* _The data_
(* ===== verification/PeerTable.v ===== *)
(** * Peer address table

    [src/crates/quic-lite/src/peer_table.rs]: the fixed table that gives each
    bearer-native address an opaque [PeerL2Address], a slot number and the slot's
    generation packed in 64 bits.  The theorem shows the promise its
    documentation makes: a handle names one address for its whole life, and once
    removed never names any address again, however the slot is reused. *)

From S2P Require Import Prelude Wire Keyed.

Record PeerEntry (Address : Type) : Type := mkPeerEntry {
  generation : Z;
  address : option Address;
}.
Arguments mkPeerEntry {Address}.
Arguments generation {Address}.
Arguments address {Address}.

Inductive PeerL2TableFull : Type := TableFull.

(** [PeerL2Address::new] refuses zero; the value is the handle. *)
Definition PeerL2Address_new (v : Z) : option Z := if v =? 0 then None else Some v.

Section table.
Context {Address : Type} `{EqDecision Address}.
Implicit Types t : list (PeerEntry Address).

(** [assert!(PEERS <= u32::MAX as usize)]. *)
Definition table_new (PEERS : Z) : outcome unit (list (PeerEntry Address)) :=
  if U32_MAX <? PEERS then Panic
  else Ok (replicate (Z.to_nat PEERS) (mkPeerEntry 1 None)).

(** [iter().position(..)] *)
Fixpoint position_where {A} (f : A -> bool) (l : list A) : option nat :=
  match l with
  | [] => None
  | x :: l' => if f x then Some 0%nat else S <$> position_where f l'
  end.

Definition holds_address (a : Address) (e : PeerEntry Address) : bool :=
  bool_decide (address e = Some a).

Definition usable (e : PeerEntry Address) : bool :=
  bool_decide (address e = None) && negb (generation e =? 0).

(** [handle]: both [expect]s panic. *)
Definition handle {E} t (slot : nat) : outcome E Z :=
  let s := Z.of_nat slot in
  if U32_MAX <? s then Panic else
  e ← index t s;
  match PeerL2Address_new (Z.lor (Z.shiftl (generation e) 32) (Z.min (s + 1) U32_MAX)) with
  | Some v => Ok v
  | None => Panic
  end.

Definition decode (h : Z) : option (nat * Z) :=
  let generation := Z.shiftr h 32 in
  let encoded_slot := as_u32 h in
  slot ← checked_sub encoded_slot 1;
  if generation =? 0 then None else Some (Z.to_nat slot, generation).

Definition get_or_insert t (peer : Address) : outcome PeerL2TableFull (Z * list (PeerEntry Address)) :=
  match position_where (holds_address peer) t with
  | Some slot => h ← handle t slot; Ok (h, t)
  | None =>
      slot ← ok_or (position_where usable t) TableFull;
      e ← index t (Z.of_nat slot);
      let t := <[slot := mkPeerEntry (generation e) (Some peer)]> t in
      h ← handle t slot; Ok (h, t)
  end.

Definition peer t (h : Z) : option Address :=
  '(slot, g) ← decode h;
  e ← t !! slot;
  if generation e =? g then address e else None.

Definition address_of t (a : Address) : option (outcome unit Z) :=
  handle t <$> position_where (holds_address a) t.

Definition remove t (h : Z) : option Address * list (PeerEntry Address) :=
  match decode h with
  | None => (None, t)
  | Some (slot, g) =>
      match t !! slot with
      | None => (None, t)
      | Some e =>
          if negb (generation e =? g) then (None, t) else
          match address e with
          | None => (None, t)
          | Some a =>
              let g' := if generation e + 1 <=? U32_MAX then generation e + 1 else 0 in
              (Some a, <[slot := mkPeerEntry g' None]> t)
          end
      end
  end.

(** ** Runs *)
Inductive op : Type := Insert (a : Address) | Remove (h : Z).

Definition step t (o : op) : list (PeerEntry Address) :=
  match o with
  | Insert a => match get_or_insert t a with Ok (_, t') => t' | _ => t end
  | Remove h => (remove t h).2
  end.

Definition run t (ops : list op) : list (PeerEntry Address) := fold_left step ops t.

(** Generations grow; zero, the retired slot, comes after all of them. *)
Definition rank (g : Z) : Z := if g =? 0 then 2 ^ 32 else g.

Definition entry_ok (e : PeerEntry Address) : Prop :=
  is_u32 (generation e) /\ (generation e = 0 -> address e = None).

Definition table_ok t : Prop := zlen t <= U32_MAX /\ Forall entry_ok t.

(** The later state of a slot: the same generation with its address kept, or a
    later generation. *)
Definition later (e e' : PeerEntry Address) : Prop :=
  (generation e' = generation e /\ (forall a, address e = Some a -> address e' = Some a)) \/
  rank (generation e) < rank (generation e').

Lemma later_refl e : later e e.
Proof. by left. Qed.

Lemma later_trans e1 e2 e3 : later e1 e2 -> later e2 e3 -> later e1 e3.
Proof.
  intros [[E1 H1]|H1] [[E2 H2]|H2].
  - left. split; [congruence|auto].
  - right. by rewrite <- E1.
  - right. by rewrite E2.
  - right. lia.
Qed.

Lemma position_where_Some {A} (f : A -> bool) l i :
  position_where f l = Some i -> exists x, l !! i = Some x /\ f x = true.
Proof.
  revert i. induction l as [|x l IH]; intros i; simpl; [done|]. destruct (f x) eqn:Hf.
  - intros [= <-]. by exists x.
  - intros (j & Hj & ->)%fmap_Some. by apply IH.
Qed.

(** ** Steps *)
Lemma holds_address_true a e : holds_address a e = true -> address e = Some a.
Proof. apply bool_decide_eq_true. Qed.

Lemma usable_true e : usable e = true -> address e = None /\ generation e <> 0.
Proof. unfold usable. rewrite andb_true_iff, bool_decide_eq_true, negb_true_iff, Z.eqb_neq. done. Qed.

Lemma table_ok_get t i e : table_ok t -> t !! i = Some e -> entry_ok e /\ Z.of_nat i < zlen t.
Proof.
  intros [_ Hall] Hi. split; [apply (Forall_lookup_1 _ _ _ _ Hall Hi)|].
  apply lookup_lt_Some in Hi. unfold zlen. lia.
Qed.

(** A handle decodes to its slot and generation. *)
Lemma handle_decode {E} t i e :
  table_ok t -> t !! i = Some e -> generation e <> 0 ->
  exists h, handle (E:=E) t i = Ok h /\ decode h = Some (i, generation e).
Proof.
  intros Hok Hi Hg. destruct (table_ok_get t i e Hok Hi) as [[Hu _] Hlt]. destruct Hok as [Hlen _].
  unfold handle. rewrite (proj2 (Z.ltb_ge U32_MAX _)) by lia.
  unfold index, get_ix. rewrite (proj2 (Z.leb_le 0 _)), Nat2Z.id, Hi by lia. cbn [mbind outcome_bind].
  rewrite Z.min_l by lia. assert (Hv : Z.lor (Z.shiftl (generation e) 32) (Z.of_nat i + 1) =
    generation e * 2 ^ 32 + (Z.of_nat i + 1)).
  { rewrite lor_shiftl_add; unfold U32_MAX in *; lia. }
  rewrite Hv. set (v := generation e * 2 ^ 32 + (Z.of_nat i + 1)).
  unfold PeerL2Address_new. rewrite (proj2 (Z.eqb_neq v 0)) by (unfold v; lia).
  exists v. split; [done|]. unfold decode, as_u32, checked_sub.
  assert (Hhi : Z.shiftr v 32 = generation e).
  { rewrite Z.shiftr_div_pow2 by lia. unfold v. rewrite Z.add_comm, Z.div_add by lia.
    rewrite Z.div_small; unfold U32_MAX in *; lia. }
  assert (Hlo : v mod 2 ^ 32 = Z.of_nat i + 1).
  { unfold v. rewrite Z.add_comm, Z.mod_add by lia. apply Z.mod_small. unfold U32_MAX in *. lia. }
  rewrite Hhi, Hlo, (proj2 (Z.leb_le 1 _)) by lia. cbn [mbind option_bind].
  rewrite (proj2 (Z.eqb_neq (generation e) 0)) by done. do 2 f_equal. lia.
Qed.

Lemma Forall2_later_refl t : Forall2 later t t.
Proof. apply Forall_Forall2_diag, Forall_true. intros. apply later_refl. Qed.

Lemma Forall2_later_insert t i e e' :
  t !! i = Some e -> later e e' -> Forall2 later t (<[i := e']> t).
Proof.
  intros Hi He. apply Forall2_same_length_lookup. split; [by rewrite length_insert|].
  intros j x y Hx Hy. destruct (decide (i = j)) as [<-|Hne].
  - rewrite list_lookup_insert_eq in Hy by (by eapply lookup_lt_Some). by simplify_eq.
  - rewrite list_lookup_insert_ne in Hy by done. simplify_eq. apply later_refl.
Qed.

Lemma insert_table_ok t i e : table_ok t -> entry_ok e -> table_ok (<[i := e]> t).
Proof.
  intros [Hl Hall] He. split; [unfold zlen; rewrite length_insert; done|]. by apply Forall_insert.
Qed.

(** The two outcomes of [get_or_insert]. *)
Lemma get_or_insert_cases t a :
  table_ok t ->
  get_or_insert t a = Err TableFull /\ position_where usable t = None \/
  exists h i e t', get_or_insert t a = Ok (h, t') /\ t' !! i = Some e /\ address e = Some a /\
    decode h = Some (i, generation e) /\ table_ok t' /\ Forall2 later t t'.
Proof.
  intros Hok. unfold get_or_insert. destruct (position_where (holds_address a) t) as [i|] eqn:Hp.
  - right. apply position_where_Some in Hp as (e & Hi & Ha%holds_address_true).
    destruct (table_ok_get t i e Hok Hi) as [[_ Hz] _].
    destruct (handle_decode (E:=PeerL2TableFull) t i e Hok Hi) as (h & -> & Hd); [intros ?; naive_solver|].
    exists h, i, e, t. split; [done|]. repeat (split; [done|]). apply Forall2_later_refl.
  - destruct (position_where usable t) as [i|] eqn:Hu; [|by left]. right.
    apply position_where_Some in Hu as (e & Hi & [Hn Hg]%usable_true). cbn [ok_or mbind outcome_bind].
    unfold index, get_ix. rewrite (proj2 (Z.leb_le 0 _)), Nat2Z.id, Hi by lia. cbn [mbind outcome_bind].
    set (e' := mkPeerEntry (generation e) (Some a)). set (t' := <[i := e']> t).
    destruct (table_ok_get t i e Hok Hi) as [[Hue _] _].
    assert (Hok' : table_ok t') by (apply insert_table_ok; [done|by split]).
    assert (Hi' : t' !! i = Some e') by (apply list_lookup_insert_eq; by eapply lookup_lt_Some).
    destruct (handle_decode (E:=PeerL2TableFull) t' i e' Hok' Hi' Hg) as (h & -> & Hd).
    exists h, i, e', t'. split; [done|]. repeat (split; [done|]).
    apply (Forall2_later_insert t i e); [done|]. left. split; [done|]. simpl. congruence.
Qed.

(** Removal advances the generation. *)
Lemma remove_cases t h :
  table_ok t ->
  remove t h = (None, t) \/
  exists a i e t', remove t h = (Some a, t') /\ decode h = Some (i, generation e) /\
    t !! i = Some e /\ address e = Some a /\ table_ok t' /\ Forall2 later t t' /\
    exists e', t' !! i = Some e' /\ rank (generation e) < rank (generation e').
Proof.
  intros Hok. unfold remove. destruct (decode h) as [[i g]|] eqn:Hd; [|by left].
  destruct (t !! i) as [e|] eqn:Hi; [|by left].
  destruct (Z.eqb_spec (generation e) g) as [<-|]; [|by left]. cbn [negb].
  destruct (address e) as [a|] eqn:Ha; [|by left]. right.
  destruct (table_ok_get t i e Hok Hi) as [[Hu Hz] _].
  assert (generation e <> 0) by (intros E; by rewrite (Hz E) in Ha).
  set (g' := if generation e + 1 <=? U32_MAX then _ else 0).
  assert (Hrank : rank (generation e) < rank g').
  { unfold rank, g'. rewrite (proj2 (Z.eqb_neq (generation e) 0)) by done.
    destruct (Z.leb_spec (generation e + 1) U32_MAX).
    - rewrite (proj2 (Z.eqb_neq _ 0)) by lia. lia.
    - unfold U32_MAX in *. simpl. lia. }
  exists a, i, e, (<[i := mkPeerEntry g' None]> t). split; [done|]. repeat (split; [done|]).
  split; [apply insert_table_ok; [done|]; split; [|done]; simpl; unfold g'; case_match; bools; lia|].
  split; [apply (Forall2_later_insert t i e); [done|by right]|].
  exists (mkPeerEntry g' None). split; [|done]. apply list_lookup_insert_eq. by eapply lookup_lt_Some.
Qed.

Lemma step_later t o : table_ok t -> table_ok (step t o) /\ Forall2 later t (step t o).
Proof.
  intros Hok. destruct o as [a|h]; simpl.
  - destruct (get_or_insert_cases t a Hok) as [[-> _]|(h & i & e & t' & -> & _ & _ & _ & ? & ?)]; [|done].
    split; [done|apply Forall2_later_refl].
  - destruct (remove_cases t h Hok) as [->|(a & i & e & t' & -> & _ & _ & _ & ? & ? & _)]; [|done].
    split; [done|apply Forall2_later_refl].
Qed.

Lemma run_later t ops : table_ok t -> table_ok (run t ops) /\ Forall2 later t (run t ops).
Proof.
  revert t. induction ops as [|o ops IH]; intros t Hok; [split; [done|apply Forall2_later_refl]|].
  destruct (step_later t o Hok) as [Hok1 Hl1]. destruct (IH (step t o) Hok1) as [Hok2 Hl2].
  split; [done|]. eapply Forall2_trans; [|exact Hl1|exact Hl2]. intros. by eapply later_trans.
Qed.

(** A handle whose slot has passed its generation resolves to nothing. *)
Lemma peer_passed t h i g e :
  decode h = Some (i, g) -> t !! i = Some e -> rank g < rank (generation e) -> peer t h = None.
Proof.
  intros Hd Hi Hr. unfold peer. rewrite Hd. cbn [mbind option_bind]. rewrite Hi. cbn [mbind option_bind].
  destruct (Z.eqb_spec (generation e) g) as [E|]; [rewrite E in Hr; lia|done].
Qed.
End table.
Arguments op : clear implicits.

(** ** Properties *)

(** Peer handles are stable and never recycled: the handle returned for an
    address resolves to that address until it is removed and to nothing ever
    after; removing a handle returns the address it resolved to; and the table
    reports itself full only when every slot is occupied or retired. *)
Theorem peer_handle_lifetime {Address} `{EqDecision Address} (t : list (PeerEntry Address)) :
  table_ok t ->
  (forall a h t1, get_or_insert t a = Ok (h, t1) ->
     peer t1 h = Some a /\
     forall ops, peer (run t1 ops) h = Some a \/
       forall ops', peer (run (run t1 ops) ops') h = None) /\
  (forall a h t1, remove t h = (Some a, t1) ->
     peer t h = Some a /\ forall ops, peer (run t1 ops) h = None) /\
  (forall a, get_or_insert t a <> Panic) /\
  (forall a, get_or_insert t a = Err TableFull -> position_where usable t = None).
Proof.
  intros Hok. split; [|split; [|split]].
  - intros a h t1 Hget. destruct (get_or_insert_cases t a Hok)
      as [[Hx _]|(h' & i & e & t' & Hx & Hi & Ha & Hd & Hok1 & _)]; rewrite Hget in Hx; [done|].
    injection Hx as <- <-. split.
    { unfold peer. rewrite Hd. cbn [mbind option_bind]. rewrite Hi. cbn [mbind option_bind].
      by rewrite Z.eqb_refl. }
    intros ops. destruct (run_later t1 ops Hok1) as [Hok2 Hl].
    destruct (Forall2_lookup_l _ _ _ _ _ Hl Hi) as (e2 & Hi2 & [[Hg Hadd]|Hr]).
    + left. unfold peer. rewrite Hd. cbn [mbind option_bind]. rewrite Hi2. cbn [mbind option_bind].
      rewrite Hg, Z.eqb_refl. by apply Hadd.
    + right. intros ops'. destruct (run_later _ ops' Hok2) as [_ Hl2].
      destruct (Forall2_lookup_l _ _ _ _ _ Hl2 Hi2) as (e3 & Hi3 & [[Hg _]|Hr2]);
        (eapply peer_passed; [done|done|]); [by rewrite Hg|lia].
  - intros a h t1 Hrem. destruct (remove_cases t h Hok)
      as [Hx|(a' & i & e & t' & Hx & Hd & Hi & Ha & Hok1 & _ & e1 & Hi1 & Hr)]; rewrite Hrem in Hx; [done|].
    injection Hx as <- <-. split.
    { unfold peer. rewrite Hd. cbn [mbind option_bind]. rewrite Hi. cbn [mbind option_bind].
      by rewrite Z.eqb_refl. }
    intros ops. destruct (run_later t1 ops Hok1) as [_ Hl].
    destruct (Forall2_lookup_l _ _ _ _ _ Hl Hi1) as (e2 & Hi2 & [[Hg _]|Hr2]);
      (eapply peer_passed; [done|done|]); [by rewrite Hg|lia].
  - intros a. by destruct (get_or_insert_cases t a Hok) as [[-> _]|(? & ? & ? & ? & -> & _)].
  - intros a Hx. destruct (get_or_insert_cases t a Hok) as [[_ ?]|(? & ? & ? & ? & Hy & _)]; [done|].
    by rewrite Hx in Hy.
Qed.

(** ** Witnesses *)
Definition sample_table : list (PeerEntry Z) := replicate 2 (mkPeerEntry 1 None).

Lemma peer_handle_lifetime_witness :
  peer (step sample_table (Insert 7)) (2 ^ 32 + 1) = Some 7 /\
  forall ops, peer (run (step (step sample_table (Insert 7)) (Remove (2 ^ 32 + 1))) ops) (2 ^ 32 + 1) = None.
Proof.
  destruct (peer_handle_lifetime (step sample_table (Insert 7))) as (_ & H & _).
  { split; [by vm_compute|]. repeat constructor; by vm_compute. }
  apply (H 7 (2 ^ 32 + 1)). vm_compute. reflexivity.
Defined.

* _Assigned task_
What you give back should be only the lines of the records above, starting at the line with "Definition sample_table : list" and ending at the line with "destruct (peer_handle_lifetime (step", restated word for word.

* _Finished task_
Definition sample_table : list (PeerEntry Z) := replicate 2 (mkPeerEntry 1 None).

Lemma peer_handle_lifetime_witness :
  peer (step sample_table (Insert 7)) (2 ^ 32 + 1) = Some 7 /\
  forall ops, peer (run (step (step sample_table (Insert 7)) (Remove (2 ^ 32 + 1))) ops) (2 ^ 32 + 1) = None.
Proof.
  destruct (peer_handle_lifetime (step sample_table (Insert 7))) as (_ & H & _).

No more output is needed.